ACTIVITY - Your output should be the lines of the entries below, exactly, from the first one through the line that holds "Definition int_val (v".

*** THE DATA Section Begins ***

(* ===== verification/RefData.v ===== *)
(** * Reference data

    [quant/refdata/reader.py]: catalog and policy rows served from a local copy
    of the Redis snapshot, dropped a schema at a time when its version stamp
    moves, and the typed lookups over them.  Redis and the decoding of its JSON
    payloads are parameters. *)
From S2P Require Import Prelude PyFloat PyData Order Errors PyValue Intervals.

(** [int(v)] *)
Definition int_of_str (s : string) : option Z :=
  let '(neg, t) := match strip s with
                   | String "-" t => (true, t)
                   | String "+" t => (false, t)
                   | t => (false, t)
                   end in
  match digit_run t 0 0 with
  | (n, S _, "") => Some (if neg then - n else n)
  | _ => None
  end.

Definition int_val (v : pyval) : res exn Z :=
  match v with
  | VBool b => Ok (if b then 1 else 0)
  | VInt z => Ok z
  | VFloat f => res_map_exn int_exn (trunc_int f)
  | VStr s => match int_of_str s with
              | Some z => Ok z
              | None => Raise (ValueError ("invalid literal for int() with base 10: " +:+ repr_str s))
              end
  | _ => Raise (TypeError ("int() argument must be a string, a bytes-like object or a real " +:+
                           "number, not '" +:+ type_name v +:+ "'"))
  end.

(** ** The snapshot *)

Definition cache_key (schema table : string) : string := schema +:+ ":" +:+ table.
Definition version_key (schema : string) : string := schema +:+ ":version".

(** [RedisRefData]'s local rows and the stamp each schema's were read under. *)
Record refdata := mkRefdata {
  rd_store : list (string * string * list pyval);
  rd_versions : list (string * option string)
}.

(** The Redis client, and [json.loads] of a table's payload. *)
Class RedisRows (X : Type) := {
  redis_get : string → prog X exn (option string);
  json_rows : string → res exn (list pyval)
}.

Section snapshot.
Context {X : Type} `{RedisRows X}.

Abbreviation R := (refdata * X)%type.

Definition on_redis {A} (m : prog X exn A) : prog R exn A := λ s,
  let '(r, x) := m s.2 in (r, (s.1, x)).
Definition set_refdata (d : refdata) : prog R exn unit := λ s, (Ok tt, (d, s.2)).
Definition get_refdata : prog R exn refdata := λ s, (Ok s.1, s).

(** [except redis.RedisError as exc: raise RuntimeError(...)] *)
Definition redis_read (key : string) : prog R exn (option string) :=
  catch (on_redis (redis_get key)) (λ e,
    if isinstance e CRedisError then raise (RuntimeError ("Redis unavailable: " +:+ exn_msg e))
    else raise e).

(** The stored tables of other schemas. *)
Definition drop_schema (schema : string) (store : list (string * string * list pyval)) :=
  List.filter (λ kv, negb (String.eqb kv.1.1 schema)) store.

(** [_check_version] *)
Definition check_version (schema : string) : prog R exn unit :=
  current ← redis_read (version_key schema);
  d ← get_refdata;
  if bool_decide (current = default None (dict_get schema (rd_versions d))) then mret tt
  else set_refdata (mkRefdata (drop_schema schema (rd_store d))
                      (dict_set schema current (rd_versions d))).

(** [_load_table] *)
Definition load_table (schema table : string) : prog R exn (list pyval) :=
  raw ← redis_read (cache_key schema table);
  match raw with
  | None => raise (ValueError (schema +:+ "." +:+ table +:+
                     " not in Redis — publisher may not have run yet"))
  | Some text =>
      rows ← lift_res (json_rows text);
      d ← get_refdata;
      _ ← set_refdata (mkRefdata (dict_set (schema, table) rows (rd_store d)) (rd_versions d));
      mret rows
  end.

(** [_get] *)
Definition rd_get (schema table : string) : prog R exn (list pyval) :=
  _ ← check_version schema;
  d ← get_refdata;
  rows ← match default [] (dict_get (schema, table) (rd_store d)) with
         | [] => load_table schema table
         | rows => mret rows
         end;
  match rows with
  | [] => raise (ValueError (schema +:+ "." +:+ table +:+ " is empty"))
  | _ => mret rows
  end.

(** [get], [get_config] *)
Definition rd_table (table : string) : prog R exn (list pyval) := rd_get "refdata" table.
Definition rd_config (table : string) : prog R exn (list pyval) := rd_get "config" table.
End snapshot.

(** ** Lookups over the rows *)

(** [for r in rows: if cond(r): return r] *)
Fixpoint find_row (cond : pyval → res exn bool) (rows : list pyval) : res exn (option pyval) :=
  match rows with
  | [] => mret None
  | r :: rows' => b ← cond r; if (b : bool) then mret (Some r) else find_row cond rows'
  end.

(** [r[col] == text] *)
Definition col_is (col text : string) (r : pyval) : res exn bool :=
  v ← getitem col r; mret (match v with VStr s => String.eqb s text | _ => false end).

(** [int(r[col]) == n] *)
Definition col_int_is (col : string) (n : Z) (r : pyval) : res exn bool :=
  v ← getitem col r; i ← int_val v; mret (i =? n).

Definition col_int (col : string) (r : pyval) : res exn Z := v ← getitem col r; int_val v.

Definition and_then (a b : res exn bool) : res exn bool := x ← a; if (x : bool) then b else mret false.

(** [resolve_app_id] *)
Definition resolve_app_id (apps : list pyval) (name : string) : res exn (option Z) :=
  r ← find_row (col_is "name" name) apps;
  match r with None => mret None | Some r => i ← col_int "app_id" r; mret (Some i) end.

(** [_app_metric_row] over the rows, which it reads as none when the table is
    missing *)
Definition app_metric_row (rows : res exn (list pyval)) (app_id : Z) (metric : string)
    : res exn (option pyval) :=
  match rows with
  | Ok rows => find_row (λ r, and_then (col_int_is "app_id" app_id r) (col_is "metric_nm" metric r)) rows
  | Raise e => if isinstance e CValueError then mret None else Raise e
  end.

(** [resolve_app_metric_id] *)
Definition resolve_app_metric_id (rows : res exn (list pyval)) (app_id : Z) (metric : string)
    : res exn (option Z) :=
  r ← app_metric_row rows app_id metric;
  match r with None => mret None | Some r => i ← col_int "app_metric_id" r; mret (Some i) end.

(** [resolve_metric_path] *)
Definition resolve_metric_path (rows : res exn (list pyval)) (app_id : Z) (metric : string)
    : res exn (option string) :=
  r ← app_metric_row rows app_id metric;
  match r with
  | None => mret None
  | Some r => p ← get "metric_path" r; mret (if truthy p then Some (str_val p) else None)
  end.

(** [_listing_exchange_key] *)
Definition listing_exchange_key (x : option string) : string := strip (default "" x).

(** [_parse_clock] of the snapshot's text, in microseconds after midnight; the
    components are checked as [time] checks them *)
Definition parse_clock (v : pyval) : res exn (option Z) :=
  match v with
  | VNone | VStr "" => mret None
  | _ =>
      match split_on ":" (str_val v) with
      | h :: m :: rest =>
          seconds ← match rest with
                    | [] => mret 0
                    | s :: _ => f ← float_val (VStr s); res_map_exn int_exn (trunc_int f)
                    end;
          h ← int_val (VStr h);
          m ← int_val (VStr m);
          if (0 <=? h) && (h <? 24) && (0 <=? m) && (m <? 60) && (0 <=? seconds) && (seconds <? 60)
          then mret (Some (h * HOUR + m * MINUTE + seconds * SECOND))
          else Raise (ValueError "time component out of range")
      | _ => Raise (ValueError ("unrecognised MARKET time: " +:+ repr_val v))
      end
  end.

Record calendar := mkCalendar {
  cal_listing_exchange : string;
  cal_timezone : string;
  cal_open : option Z;
  cal_close : option Z
}.

(** [_format_market_calendar] *)
Definition format_market_calendar (r : pyval) : res exn calendar :=
  x ← get "listing_exchange" r;
  tz ← getitem "bar_timezone" r;
  o ← get "market_open_time" r; o ← parse_clock o;
  c ← get "market_close_time" r; c ← parse_clock c;
  mret (mkCalendar (if truthy x then str_val x else "") (str_val tz) o c).

(** [get_market_calendar] *)
Definition get_market_calendar (rows : list pyval) (listing : option string) : res exn calendar :=
  let key := listing_exchange_key listing in
  r ← find_row (λ r, x ← get "listing_exchange" r;
                     mret (String.eqb (if truthy x then str_val x else "") key)) rows;
  match r with
  | Some r => format_market_calendar r
  | None => Raise (RuntimeError ("REFDATA.MARKET_CALENDAR missing LISTING_EXCHANGE=" +:+ repr_str key))
  end.

(** A period column, as the snapshot holds it *)
Definition period_of (v : pyval) : res exn Z :=
  parse_period (match v with VStr s => PeriodText s | _ => PeriodOther (type_name v) end).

*** THE DATA Section Ends ***

SOLUTION FOR THIS PROBLEM -
(* ===== verification/RefData.v ===== *)
(** * Reference data

    [quant/refdata/reader.py]: catalog and policy rows served from a local copy
    of the Redis snapshot, dropped a schema at a time when its version stamp
    moves, and the typed lookups over them.  Redis and the decoding of its JSON
    payloads are parameters. *)
From S2P Require Import Prelude PyFloat PyData Order Errors PyValue Intervals.

(** [int(v)] *)
Definition int_of_str (s : string) : option Z :=
  let '(neg, t) := match strip s with
                   | String "-" t => (true, t)
                   | String "+" t => (false, t)
                   | t => (false, t)
                   end in
  match digit_run t 0 0 with
  | (n, S _, "") => Some (if neg then - n else n)
  | _ => None
  end.

Definition int_val (v : pyval) : res exn Z :=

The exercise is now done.